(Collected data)
* * * *

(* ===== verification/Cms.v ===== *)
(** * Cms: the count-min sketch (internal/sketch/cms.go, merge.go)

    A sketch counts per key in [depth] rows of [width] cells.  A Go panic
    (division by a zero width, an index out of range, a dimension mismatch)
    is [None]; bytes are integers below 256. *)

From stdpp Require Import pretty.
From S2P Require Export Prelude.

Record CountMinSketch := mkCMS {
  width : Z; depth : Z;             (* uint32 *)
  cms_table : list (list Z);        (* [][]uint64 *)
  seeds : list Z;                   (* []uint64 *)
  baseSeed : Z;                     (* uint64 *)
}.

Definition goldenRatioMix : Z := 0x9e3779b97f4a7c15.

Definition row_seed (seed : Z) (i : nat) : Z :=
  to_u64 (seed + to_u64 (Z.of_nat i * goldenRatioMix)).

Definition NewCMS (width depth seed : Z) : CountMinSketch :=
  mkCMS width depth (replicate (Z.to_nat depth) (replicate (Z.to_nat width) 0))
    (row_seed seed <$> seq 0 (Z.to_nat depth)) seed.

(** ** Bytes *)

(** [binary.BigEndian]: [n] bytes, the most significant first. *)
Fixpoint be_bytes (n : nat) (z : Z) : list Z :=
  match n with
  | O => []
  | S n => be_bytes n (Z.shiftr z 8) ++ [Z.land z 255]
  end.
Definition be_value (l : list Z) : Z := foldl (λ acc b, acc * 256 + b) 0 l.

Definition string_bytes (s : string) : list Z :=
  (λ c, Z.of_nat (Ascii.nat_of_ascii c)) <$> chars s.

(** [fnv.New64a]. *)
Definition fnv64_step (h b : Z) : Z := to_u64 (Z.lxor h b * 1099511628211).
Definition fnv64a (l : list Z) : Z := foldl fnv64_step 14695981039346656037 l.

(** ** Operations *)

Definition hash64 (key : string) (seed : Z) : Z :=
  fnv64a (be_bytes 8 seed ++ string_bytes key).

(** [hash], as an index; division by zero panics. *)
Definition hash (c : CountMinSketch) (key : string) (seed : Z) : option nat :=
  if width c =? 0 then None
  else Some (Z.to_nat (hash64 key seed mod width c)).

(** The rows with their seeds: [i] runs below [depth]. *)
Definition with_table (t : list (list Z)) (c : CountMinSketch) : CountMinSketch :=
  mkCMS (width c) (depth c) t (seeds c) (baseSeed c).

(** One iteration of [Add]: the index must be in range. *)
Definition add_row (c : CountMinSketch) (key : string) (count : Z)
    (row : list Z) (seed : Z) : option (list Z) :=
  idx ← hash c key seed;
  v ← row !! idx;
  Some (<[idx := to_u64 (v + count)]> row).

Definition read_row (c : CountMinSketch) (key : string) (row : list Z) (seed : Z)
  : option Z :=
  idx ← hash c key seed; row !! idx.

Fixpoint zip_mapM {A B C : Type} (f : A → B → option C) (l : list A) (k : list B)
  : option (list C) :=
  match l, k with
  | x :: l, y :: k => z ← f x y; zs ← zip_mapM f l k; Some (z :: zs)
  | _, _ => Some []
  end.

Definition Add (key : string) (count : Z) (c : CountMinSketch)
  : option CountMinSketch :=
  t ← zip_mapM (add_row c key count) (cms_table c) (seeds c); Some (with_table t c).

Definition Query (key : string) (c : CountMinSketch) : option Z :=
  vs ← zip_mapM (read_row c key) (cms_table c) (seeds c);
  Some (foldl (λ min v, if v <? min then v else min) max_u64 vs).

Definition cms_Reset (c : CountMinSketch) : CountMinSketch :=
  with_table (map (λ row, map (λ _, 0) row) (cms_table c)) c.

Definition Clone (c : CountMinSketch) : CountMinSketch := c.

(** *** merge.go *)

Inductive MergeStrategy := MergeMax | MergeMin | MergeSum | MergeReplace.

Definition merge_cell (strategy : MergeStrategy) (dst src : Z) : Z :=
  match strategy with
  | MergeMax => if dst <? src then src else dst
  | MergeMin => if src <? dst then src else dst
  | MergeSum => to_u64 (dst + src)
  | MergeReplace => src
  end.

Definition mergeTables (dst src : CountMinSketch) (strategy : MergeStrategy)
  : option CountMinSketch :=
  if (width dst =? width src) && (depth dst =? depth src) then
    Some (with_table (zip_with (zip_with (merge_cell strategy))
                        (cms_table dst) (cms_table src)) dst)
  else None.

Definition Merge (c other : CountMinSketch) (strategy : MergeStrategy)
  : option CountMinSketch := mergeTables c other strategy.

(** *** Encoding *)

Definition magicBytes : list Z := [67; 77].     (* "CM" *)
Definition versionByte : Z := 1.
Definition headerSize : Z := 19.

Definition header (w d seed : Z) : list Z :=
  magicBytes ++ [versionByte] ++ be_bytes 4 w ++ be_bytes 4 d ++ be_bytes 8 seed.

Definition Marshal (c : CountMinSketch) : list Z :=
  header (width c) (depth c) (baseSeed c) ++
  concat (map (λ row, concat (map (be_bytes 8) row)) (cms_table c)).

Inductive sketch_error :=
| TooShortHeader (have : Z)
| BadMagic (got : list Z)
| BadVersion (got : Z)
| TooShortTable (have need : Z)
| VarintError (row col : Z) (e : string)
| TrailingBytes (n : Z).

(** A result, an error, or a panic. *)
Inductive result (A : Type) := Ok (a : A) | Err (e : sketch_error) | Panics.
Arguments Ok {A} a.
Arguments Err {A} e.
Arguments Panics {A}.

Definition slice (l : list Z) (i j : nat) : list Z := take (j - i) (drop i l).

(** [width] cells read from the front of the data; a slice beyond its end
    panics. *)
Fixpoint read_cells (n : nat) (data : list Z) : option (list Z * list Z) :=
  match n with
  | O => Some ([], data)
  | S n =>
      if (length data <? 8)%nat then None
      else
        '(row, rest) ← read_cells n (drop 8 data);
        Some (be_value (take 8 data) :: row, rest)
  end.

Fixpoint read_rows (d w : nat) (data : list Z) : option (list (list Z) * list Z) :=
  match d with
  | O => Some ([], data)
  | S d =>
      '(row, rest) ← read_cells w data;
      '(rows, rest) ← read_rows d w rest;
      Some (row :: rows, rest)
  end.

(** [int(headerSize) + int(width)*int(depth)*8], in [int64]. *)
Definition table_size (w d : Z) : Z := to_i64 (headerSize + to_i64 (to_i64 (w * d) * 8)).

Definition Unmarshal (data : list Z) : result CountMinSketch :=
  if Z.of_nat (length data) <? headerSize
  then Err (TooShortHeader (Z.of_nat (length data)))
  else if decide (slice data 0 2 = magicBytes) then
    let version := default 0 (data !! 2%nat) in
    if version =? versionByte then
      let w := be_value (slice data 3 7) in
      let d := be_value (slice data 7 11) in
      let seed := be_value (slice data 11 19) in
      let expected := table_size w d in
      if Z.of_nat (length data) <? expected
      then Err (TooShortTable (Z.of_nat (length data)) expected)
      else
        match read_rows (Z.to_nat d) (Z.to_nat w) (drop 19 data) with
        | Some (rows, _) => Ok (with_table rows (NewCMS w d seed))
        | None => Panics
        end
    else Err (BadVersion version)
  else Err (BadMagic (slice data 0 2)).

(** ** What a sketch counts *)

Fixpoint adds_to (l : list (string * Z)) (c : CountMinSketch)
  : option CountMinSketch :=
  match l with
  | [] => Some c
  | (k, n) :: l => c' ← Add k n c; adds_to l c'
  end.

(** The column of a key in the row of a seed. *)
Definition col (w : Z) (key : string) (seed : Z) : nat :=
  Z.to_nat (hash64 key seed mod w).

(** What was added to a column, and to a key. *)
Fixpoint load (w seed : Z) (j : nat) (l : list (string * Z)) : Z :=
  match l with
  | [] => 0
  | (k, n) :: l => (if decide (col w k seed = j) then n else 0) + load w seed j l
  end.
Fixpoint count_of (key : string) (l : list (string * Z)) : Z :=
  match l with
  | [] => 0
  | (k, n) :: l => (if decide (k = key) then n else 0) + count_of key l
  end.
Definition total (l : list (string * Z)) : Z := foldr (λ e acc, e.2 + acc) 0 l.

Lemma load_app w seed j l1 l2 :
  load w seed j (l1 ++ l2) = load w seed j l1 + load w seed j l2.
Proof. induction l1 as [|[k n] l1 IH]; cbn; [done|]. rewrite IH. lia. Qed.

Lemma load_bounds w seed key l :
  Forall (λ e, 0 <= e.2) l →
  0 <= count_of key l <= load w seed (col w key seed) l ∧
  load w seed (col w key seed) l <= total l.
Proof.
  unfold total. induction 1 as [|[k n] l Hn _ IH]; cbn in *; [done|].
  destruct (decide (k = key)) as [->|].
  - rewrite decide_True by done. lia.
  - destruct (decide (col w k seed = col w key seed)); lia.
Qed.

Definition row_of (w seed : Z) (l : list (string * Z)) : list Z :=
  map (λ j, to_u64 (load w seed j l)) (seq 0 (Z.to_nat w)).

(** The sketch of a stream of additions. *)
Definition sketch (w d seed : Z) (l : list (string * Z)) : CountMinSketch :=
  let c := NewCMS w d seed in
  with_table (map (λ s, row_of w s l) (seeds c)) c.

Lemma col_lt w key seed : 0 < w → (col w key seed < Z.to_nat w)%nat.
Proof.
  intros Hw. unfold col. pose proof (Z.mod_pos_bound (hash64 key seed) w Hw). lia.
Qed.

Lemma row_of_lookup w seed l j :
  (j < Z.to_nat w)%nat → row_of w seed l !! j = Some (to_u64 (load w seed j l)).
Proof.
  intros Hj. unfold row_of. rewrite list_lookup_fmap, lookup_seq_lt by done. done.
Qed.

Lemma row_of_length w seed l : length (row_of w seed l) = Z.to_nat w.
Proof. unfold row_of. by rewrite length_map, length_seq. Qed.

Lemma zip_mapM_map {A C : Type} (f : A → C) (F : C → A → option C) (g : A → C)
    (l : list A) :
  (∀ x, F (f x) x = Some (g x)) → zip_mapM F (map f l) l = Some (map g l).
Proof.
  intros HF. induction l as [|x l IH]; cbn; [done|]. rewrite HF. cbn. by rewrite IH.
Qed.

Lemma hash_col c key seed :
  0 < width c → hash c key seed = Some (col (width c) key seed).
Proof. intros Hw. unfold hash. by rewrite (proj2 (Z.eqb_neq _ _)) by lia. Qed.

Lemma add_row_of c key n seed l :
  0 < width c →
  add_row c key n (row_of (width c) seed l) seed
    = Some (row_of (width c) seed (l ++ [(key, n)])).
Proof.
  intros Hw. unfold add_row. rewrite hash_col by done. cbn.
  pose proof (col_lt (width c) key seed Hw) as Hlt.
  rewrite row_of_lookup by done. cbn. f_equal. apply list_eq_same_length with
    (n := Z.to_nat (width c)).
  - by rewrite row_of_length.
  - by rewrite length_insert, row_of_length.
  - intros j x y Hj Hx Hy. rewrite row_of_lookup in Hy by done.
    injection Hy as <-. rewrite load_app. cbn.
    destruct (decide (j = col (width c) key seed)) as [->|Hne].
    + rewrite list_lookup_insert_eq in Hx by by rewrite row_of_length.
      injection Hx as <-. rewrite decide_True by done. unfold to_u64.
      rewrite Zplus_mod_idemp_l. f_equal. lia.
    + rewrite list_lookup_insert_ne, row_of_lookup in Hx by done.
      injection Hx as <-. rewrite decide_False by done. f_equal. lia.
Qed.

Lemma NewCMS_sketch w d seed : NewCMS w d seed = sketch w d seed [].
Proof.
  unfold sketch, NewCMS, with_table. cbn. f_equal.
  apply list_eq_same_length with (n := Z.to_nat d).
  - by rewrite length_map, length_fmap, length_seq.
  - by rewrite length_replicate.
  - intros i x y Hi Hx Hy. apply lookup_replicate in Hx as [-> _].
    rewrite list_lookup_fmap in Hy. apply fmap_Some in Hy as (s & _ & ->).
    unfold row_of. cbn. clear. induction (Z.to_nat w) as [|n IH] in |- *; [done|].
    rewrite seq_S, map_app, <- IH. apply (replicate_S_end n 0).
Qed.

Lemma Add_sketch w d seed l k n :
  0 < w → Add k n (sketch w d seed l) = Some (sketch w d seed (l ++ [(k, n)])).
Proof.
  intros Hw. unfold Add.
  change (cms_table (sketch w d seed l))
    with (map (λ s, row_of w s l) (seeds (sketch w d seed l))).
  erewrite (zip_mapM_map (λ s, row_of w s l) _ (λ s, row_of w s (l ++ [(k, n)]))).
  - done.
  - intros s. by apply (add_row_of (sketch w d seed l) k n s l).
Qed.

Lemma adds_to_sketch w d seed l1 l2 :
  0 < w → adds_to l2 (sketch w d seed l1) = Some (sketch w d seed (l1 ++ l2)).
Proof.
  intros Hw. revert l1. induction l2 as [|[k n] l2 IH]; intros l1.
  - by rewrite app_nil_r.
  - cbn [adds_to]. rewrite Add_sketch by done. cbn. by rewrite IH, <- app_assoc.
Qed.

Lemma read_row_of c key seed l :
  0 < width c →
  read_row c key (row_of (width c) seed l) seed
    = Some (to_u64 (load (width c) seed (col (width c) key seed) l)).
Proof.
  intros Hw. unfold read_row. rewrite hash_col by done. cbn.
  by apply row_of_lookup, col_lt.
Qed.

* * * *

THE TASK:
Of the lines in the data, report each one containing the string "counts".

RESPONSE BELOW:
    A sketch counts per key in [depth] rows of [width] cells.  A Go panic
(** ** What a sketch counts *)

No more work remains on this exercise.